§ What this task involves
Which lines below hold the word "OnLocaltime"? Report each one.

§ Exercise data
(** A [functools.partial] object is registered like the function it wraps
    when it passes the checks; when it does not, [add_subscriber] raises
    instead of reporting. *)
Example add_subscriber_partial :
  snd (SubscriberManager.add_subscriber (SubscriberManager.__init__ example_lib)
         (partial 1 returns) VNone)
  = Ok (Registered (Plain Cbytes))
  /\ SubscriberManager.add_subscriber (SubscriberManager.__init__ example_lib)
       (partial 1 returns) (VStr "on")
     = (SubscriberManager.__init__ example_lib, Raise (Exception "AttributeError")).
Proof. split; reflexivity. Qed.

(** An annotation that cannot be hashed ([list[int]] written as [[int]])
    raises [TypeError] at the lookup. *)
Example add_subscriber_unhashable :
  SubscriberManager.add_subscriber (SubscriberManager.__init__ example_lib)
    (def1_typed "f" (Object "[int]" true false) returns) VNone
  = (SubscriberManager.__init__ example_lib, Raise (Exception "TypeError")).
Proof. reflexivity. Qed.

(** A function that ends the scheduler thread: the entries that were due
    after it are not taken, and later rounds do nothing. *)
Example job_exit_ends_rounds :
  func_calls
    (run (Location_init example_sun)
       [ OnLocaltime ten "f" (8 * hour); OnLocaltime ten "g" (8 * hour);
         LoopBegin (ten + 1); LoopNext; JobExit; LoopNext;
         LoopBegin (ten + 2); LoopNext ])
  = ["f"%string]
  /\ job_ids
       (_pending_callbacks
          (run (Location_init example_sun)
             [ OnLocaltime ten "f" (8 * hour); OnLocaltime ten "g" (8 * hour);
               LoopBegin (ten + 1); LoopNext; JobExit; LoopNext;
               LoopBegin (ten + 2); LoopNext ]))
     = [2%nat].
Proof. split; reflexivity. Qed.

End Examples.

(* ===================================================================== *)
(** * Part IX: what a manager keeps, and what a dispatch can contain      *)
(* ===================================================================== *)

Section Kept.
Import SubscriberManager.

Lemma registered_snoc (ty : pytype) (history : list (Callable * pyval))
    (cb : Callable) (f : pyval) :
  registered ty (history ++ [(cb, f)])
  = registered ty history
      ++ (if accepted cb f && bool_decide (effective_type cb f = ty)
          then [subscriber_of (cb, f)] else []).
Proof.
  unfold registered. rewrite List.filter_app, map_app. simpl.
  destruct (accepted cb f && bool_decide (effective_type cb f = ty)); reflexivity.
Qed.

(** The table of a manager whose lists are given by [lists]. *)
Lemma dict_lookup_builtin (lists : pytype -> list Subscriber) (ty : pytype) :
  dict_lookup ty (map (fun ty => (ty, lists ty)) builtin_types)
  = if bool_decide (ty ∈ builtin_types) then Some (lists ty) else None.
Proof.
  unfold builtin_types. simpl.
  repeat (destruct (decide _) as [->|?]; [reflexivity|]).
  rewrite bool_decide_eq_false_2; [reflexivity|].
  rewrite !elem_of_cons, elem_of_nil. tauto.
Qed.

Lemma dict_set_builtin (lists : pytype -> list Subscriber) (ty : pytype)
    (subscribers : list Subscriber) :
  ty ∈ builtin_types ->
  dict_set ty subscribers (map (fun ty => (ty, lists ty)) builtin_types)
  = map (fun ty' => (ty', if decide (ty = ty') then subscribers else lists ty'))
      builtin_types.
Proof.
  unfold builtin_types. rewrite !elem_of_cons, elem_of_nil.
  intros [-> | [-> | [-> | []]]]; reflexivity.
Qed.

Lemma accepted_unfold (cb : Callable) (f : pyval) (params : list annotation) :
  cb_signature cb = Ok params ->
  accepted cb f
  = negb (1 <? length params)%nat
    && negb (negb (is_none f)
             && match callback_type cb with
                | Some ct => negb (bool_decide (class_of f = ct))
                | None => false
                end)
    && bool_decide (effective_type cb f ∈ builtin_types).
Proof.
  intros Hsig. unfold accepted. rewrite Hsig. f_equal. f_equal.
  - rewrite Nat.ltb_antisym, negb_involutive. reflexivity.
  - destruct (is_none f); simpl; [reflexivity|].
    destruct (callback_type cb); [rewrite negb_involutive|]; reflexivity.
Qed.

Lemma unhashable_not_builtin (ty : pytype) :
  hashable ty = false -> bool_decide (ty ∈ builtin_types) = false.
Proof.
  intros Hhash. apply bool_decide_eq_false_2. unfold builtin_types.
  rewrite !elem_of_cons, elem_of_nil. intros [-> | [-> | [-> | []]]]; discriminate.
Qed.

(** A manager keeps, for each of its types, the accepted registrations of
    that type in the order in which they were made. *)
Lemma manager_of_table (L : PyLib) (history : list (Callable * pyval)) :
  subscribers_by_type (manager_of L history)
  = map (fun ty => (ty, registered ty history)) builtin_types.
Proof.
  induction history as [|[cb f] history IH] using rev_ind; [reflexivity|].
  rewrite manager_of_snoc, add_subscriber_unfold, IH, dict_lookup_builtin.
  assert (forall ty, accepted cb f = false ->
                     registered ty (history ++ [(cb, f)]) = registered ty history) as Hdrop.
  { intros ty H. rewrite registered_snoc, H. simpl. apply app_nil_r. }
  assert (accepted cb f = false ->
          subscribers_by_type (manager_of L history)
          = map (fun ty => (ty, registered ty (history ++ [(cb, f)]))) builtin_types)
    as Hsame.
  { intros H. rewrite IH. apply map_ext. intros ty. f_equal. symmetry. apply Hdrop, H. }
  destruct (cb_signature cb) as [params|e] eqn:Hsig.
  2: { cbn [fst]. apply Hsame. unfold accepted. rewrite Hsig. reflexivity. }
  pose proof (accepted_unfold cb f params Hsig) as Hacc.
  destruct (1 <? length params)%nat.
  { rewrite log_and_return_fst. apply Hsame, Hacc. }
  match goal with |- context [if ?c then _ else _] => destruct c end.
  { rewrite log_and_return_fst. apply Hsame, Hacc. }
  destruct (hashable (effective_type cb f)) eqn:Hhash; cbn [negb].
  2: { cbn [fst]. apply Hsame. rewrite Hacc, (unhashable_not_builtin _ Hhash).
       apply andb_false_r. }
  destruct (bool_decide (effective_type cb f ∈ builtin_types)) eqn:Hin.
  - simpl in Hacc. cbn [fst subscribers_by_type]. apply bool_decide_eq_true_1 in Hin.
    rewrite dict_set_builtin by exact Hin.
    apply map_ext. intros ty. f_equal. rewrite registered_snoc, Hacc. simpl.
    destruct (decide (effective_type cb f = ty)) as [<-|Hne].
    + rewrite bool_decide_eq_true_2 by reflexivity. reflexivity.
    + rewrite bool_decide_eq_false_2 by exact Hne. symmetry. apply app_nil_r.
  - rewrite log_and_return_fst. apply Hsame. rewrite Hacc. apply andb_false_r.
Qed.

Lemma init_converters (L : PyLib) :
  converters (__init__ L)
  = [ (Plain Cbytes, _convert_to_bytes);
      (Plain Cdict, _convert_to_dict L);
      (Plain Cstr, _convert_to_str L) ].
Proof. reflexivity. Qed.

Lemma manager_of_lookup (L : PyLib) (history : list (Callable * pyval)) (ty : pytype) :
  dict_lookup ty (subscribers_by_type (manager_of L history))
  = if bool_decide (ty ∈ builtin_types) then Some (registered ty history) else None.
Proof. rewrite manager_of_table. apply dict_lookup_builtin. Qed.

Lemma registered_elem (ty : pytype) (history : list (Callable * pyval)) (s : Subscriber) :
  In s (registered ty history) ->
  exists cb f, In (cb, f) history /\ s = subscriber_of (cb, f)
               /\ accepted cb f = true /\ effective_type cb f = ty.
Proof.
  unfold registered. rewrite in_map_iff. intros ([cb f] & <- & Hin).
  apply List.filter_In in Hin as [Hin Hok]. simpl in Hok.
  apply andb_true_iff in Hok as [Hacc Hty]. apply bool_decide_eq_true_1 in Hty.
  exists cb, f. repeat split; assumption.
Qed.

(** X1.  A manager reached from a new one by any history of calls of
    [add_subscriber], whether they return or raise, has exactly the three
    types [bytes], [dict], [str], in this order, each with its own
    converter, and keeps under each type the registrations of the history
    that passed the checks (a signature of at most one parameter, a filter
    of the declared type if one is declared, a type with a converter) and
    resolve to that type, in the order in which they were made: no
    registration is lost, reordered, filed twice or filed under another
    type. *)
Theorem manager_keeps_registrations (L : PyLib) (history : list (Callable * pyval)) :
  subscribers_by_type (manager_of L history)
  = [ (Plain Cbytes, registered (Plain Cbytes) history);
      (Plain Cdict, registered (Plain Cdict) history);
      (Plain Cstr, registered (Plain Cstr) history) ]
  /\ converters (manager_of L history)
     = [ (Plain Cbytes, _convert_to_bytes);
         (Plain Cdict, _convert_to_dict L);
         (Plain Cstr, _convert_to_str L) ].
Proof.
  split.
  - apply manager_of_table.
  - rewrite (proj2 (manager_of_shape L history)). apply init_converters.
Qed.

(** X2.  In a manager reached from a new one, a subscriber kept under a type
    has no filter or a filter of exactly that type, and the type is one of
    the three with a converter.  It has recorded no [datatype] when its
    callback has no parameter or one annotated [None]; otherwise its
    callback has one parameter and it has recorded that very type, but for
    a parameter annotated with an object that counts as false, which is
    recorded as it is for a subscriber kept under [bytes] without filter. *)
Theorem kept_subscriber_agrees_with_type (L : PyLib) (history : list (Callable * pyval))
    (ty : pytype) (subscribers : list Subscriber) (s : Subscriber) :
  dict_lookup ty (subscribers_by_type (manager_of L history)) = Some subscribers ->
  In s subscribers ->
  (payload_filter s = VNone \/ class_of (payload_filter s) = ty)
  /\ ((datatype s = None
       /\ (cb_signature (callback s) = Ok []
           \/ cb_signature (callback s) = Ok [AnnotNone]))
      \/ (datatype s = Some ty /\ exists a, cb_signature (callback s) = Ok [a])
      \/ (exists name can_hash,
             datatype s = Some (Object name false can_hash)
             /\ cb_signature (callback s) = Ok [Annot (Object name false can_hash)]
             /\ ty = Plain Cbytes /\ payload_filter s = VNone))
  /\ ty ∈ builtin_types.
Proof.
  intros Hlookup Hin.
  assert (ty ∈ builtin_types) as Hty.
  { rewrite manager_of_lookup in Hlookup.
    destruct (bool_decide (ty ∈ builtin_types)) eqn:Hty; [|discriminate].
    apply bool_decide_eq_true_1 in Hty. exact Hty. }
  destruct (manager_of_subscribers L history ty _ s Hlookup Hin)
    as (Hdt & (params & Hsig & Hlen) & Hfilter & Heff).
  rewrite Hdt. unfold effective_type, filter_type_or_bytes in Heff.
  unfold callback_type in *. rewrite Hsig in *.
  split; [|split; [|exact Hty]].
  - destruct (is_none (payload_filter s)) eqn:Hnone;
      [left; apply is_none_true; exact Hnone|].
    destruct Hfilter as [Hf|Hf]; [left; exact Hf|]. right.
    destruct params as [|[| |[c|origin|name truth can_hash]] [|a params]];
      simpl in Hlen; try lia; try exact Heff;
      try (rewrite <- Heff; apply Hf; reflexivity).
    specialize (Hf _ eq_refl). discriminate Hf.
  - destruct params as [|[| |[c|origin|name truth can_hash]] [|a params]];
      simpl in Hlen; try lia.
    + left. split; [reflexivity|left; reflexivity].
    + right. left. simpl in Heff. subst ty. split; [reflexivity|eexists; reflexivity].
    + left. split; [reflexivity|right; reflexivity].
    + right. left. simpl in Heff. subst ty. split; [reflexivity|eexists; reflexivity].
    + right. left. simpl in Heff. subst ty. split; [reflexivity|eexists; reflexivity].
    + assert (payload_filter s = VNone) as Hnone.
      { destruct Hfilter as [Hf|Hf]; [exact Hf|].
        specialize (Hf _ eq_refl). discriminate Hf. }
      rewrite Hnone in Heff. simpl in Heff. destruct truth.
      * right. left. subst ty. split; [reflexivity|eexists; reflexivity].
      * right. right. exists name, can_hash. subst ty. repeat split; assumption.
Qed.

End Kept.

§ Response area
       [ OnLocaltime ten "f" (8 * hour); OnLocaltime ten "g" (8 * hour);
             [ OnLocaltime ten "f" (8 * hour); OnLocaltime ten "g" (8 * hour);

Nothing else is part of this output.